» Exercise aim
Copy every line that holds the string "numbers" from the data below.

» Supplied data
____________________
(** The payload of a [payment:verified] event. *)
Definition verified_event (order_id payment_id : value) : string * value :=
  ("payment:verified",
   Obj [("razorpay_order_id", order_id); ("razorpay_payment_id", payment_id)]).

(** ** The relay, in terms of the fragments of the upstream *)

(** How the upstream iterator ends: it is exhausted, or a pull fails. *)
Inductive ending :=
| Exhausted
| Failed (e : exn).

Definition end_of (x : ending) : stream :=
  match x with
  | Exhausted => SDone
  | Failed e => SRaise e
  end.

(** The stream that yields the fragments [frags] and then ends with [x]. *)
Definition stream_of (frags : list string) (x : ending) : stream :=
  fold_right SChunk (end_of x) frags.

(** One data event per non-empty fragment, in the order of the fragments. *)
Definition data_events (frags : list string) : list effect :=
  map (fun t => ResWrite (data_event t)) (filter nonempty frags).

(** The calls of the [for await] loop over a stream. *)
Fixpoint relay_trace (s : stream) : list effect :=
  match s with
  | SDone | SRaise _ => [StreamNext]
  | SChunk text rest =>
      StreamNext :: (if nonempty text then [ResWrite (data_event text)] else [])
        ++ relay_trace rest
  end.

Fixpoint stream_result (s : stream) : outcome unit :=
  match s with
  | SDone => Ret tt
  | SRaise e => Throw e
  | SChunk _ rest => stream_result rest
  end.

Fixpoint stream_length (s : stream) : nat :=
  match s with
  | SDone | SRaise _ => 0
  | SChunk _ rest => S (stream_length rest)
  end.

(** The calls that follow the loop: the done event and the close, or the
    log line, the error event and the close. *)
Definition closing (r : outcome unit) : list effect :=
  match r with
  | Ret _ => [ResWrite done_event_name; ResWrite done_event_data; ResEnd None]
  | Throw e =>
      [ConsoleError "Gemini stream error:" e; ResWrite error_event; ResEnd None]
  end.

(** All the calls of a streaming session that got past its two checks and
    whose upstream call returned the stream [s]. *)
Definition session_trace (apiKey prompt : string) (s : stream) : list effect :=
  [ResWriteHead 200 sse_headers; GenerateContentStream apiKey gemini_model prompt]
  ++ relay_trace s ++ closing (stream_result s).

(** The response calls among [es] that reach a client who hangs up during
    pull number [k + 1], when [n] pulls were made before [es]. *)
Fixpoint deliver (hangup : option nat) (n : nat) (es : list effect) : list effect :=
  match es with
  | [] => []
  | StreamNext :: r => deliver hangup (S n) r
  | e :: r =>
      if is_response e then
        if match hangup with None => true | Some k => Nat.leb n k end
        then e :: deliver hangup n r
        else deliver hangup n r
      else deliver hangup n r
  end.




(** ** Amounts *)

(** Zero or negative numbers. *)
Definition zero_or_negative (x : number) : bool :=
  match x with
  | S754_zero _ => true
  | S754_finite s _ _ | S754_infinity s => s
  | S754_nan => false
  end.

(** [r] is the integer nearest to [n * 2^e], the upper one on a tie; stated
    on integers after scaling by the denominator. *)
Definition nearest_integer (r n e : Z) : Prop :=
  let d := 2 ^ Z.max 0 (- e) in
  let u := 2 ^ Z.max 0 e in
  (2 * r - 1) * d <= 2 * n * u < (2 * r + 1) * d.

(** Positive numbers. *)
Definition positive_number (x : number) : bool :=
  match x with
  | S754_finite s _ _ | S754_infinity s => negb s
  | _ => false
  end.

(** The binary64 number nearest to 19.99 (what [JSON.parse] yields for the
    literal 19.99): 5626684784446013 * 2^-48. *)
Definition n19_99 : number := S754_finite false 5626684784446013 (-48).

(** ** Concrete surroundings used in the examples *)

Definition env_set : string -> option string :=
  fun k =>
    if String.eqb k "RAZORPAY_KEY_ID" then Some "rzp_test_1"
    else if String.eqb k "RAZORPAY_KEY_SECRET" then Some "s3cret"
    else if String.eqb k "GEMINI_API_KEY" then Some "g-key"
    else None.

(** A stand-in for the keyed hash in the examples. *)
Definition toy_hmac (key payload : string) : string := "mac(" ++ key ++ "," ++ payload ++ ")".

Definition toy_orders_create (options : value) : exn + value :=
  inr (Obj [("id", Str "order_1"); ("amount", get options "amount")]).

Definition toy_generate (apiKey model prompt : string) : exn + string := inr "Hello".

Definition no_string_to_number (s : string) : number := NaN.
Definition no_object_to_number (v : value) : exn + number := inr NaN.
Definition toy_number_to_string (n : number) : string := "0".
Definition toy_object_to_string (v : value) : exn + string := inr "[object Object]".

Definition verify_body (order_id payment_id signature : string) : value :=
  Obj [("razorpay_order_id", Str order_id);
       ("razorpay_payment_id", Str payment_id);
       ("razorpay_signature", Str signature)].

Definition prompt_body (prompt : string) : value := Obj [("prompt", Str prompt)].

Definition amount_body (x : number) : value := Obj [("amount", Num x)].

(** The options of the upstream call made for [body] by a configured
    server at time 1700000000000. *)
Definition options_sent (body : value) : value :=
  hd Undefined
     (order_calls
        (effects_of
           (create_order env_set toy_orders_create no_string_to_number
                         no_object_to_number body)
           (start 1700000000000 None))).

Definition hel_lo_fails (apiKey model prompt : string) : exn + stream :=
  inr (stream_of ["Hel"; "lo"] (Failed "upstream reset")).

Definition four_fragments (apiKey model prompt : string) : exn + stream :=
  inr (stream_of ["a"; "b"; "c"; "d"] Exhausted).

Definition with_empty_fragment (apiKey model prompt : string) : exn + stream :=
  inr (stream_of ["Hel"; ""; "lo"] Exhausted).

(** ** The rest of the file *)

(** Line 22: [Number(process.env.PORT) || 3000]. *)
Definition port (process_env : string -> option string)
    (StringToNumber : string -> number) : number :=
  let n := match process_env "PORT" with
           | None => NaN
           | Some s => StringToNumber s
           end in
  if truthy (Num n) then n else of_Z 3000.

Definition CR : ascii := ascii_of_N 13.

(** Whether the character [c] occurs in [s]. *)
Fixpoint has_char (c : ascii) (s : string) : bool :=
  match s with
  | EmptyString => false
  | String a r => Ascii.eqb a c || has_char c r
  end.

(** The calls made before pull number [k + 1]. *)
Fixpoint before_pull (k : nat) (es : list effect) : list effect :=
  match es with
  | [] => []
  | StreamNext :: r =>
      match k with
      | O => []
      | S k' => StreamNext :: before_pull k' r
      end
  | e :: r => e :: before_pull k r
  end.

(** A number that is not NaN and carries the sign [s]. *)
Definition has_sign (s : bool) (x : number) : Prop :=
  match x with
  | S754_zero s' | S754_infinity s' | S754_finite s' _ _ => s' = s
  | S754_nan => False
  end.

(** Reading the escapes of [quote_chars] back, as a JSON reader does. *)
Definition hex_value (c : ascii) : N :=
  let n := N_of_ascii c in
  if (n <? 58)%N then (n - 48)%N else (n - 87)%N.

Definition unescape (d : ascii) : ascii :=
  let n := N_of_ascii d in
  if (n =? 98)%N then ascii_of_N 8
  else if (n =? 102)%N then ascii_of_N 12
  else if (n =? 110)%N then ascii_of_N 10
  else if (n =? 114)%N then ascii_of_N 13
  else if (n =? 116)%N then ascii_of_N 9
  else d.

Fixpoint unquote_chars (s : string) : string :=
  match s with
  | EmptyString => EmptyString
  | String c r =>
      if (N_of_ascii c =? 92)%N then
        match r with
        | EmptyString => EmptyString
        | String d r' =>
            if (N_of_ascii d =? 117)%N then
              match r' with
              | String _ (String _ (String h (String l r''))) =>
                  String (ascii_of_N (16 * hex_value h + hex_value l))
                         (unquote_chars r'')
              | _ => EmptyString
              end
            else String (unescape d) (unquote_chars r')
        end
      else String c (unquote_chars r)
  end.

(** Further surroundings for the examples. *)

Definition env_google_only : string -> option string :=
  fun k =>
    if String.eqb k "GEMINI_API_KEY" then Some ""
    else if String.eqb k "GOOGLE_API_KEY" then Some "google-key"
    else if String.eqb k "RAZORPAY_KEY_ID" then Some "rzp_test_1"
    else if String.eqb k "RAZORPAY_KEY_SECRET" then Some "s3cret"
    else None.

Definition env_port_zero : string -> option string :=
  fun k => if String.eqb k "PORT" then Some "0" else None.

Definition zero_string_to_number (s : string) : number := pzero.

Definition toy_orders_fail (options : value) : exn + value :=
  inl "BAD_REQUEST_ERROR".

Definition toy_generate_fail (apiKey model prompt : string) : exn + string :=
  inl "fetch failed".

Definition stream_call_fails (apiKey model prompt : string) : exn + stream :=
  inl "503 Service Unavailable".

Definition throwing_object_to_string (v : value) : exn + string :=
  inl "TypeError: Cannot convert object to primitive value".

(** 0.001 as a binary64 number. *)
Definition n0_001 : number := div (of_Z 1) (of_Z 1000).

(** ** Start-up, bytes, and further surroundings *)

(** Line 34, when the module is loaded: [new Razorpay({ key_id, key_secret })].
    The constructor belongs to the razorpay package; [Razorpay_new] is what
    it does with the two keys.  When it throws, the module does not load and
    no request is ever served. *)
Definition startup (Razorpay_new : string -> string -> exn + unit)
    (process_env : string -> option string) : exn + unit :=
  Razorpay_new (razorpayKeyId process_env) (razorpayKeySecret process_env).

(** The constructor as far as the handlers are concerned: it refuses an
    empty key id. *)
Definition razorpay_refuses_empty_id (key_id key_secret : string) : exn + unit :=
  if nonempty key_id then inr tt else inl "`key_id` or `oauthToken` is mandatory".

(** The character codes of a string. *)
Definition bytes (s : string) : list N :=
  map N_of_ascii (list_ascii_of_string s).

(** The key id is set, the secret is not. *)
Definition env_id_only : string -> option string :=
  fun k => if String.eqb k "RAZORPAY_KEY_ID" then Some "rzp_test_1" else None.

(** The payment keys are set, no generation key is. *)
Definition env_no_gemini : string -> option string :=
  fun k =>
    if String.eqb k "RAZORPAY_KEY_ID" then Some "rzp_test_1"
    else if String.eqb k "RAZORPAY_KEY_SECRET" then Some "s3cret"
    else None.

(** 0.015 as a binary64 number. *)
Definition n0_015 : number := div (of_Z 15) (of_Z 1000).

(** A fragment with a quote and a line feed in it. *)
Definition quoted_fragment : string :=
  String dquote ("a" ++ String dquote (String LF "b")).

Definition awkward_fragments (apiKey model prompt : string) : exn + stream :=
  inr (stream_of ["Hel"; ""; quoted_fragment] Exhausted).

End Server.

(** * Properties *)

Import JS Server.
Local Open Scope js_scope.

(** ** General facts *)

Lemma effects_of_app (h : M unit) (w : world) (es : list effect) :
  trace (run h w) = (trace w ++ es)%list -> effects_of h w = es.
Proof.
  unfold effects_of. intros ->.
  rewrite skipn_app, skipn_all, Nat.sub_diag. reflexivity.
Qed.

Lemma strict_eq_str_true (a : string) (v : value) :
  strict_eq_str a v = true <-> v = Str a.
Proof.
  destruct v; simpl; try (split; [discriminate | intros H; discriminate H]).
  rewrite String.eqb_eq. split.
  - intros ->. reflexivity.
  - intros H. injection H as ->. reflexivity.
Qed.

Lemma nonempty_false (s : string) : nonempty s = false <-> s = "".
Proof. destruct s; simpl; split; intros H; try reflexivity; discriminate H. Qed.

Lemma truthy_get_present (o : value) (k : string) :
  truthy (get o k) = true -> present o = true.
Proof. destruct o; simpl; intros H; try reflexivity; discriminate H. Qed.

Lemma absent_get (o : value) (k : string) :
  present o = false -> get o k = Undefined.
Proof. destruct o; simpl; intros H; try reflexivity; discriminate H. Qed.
____________________
» Result of this exercise
(** Zero or negative numbers. *)
(** Positive numbers. *)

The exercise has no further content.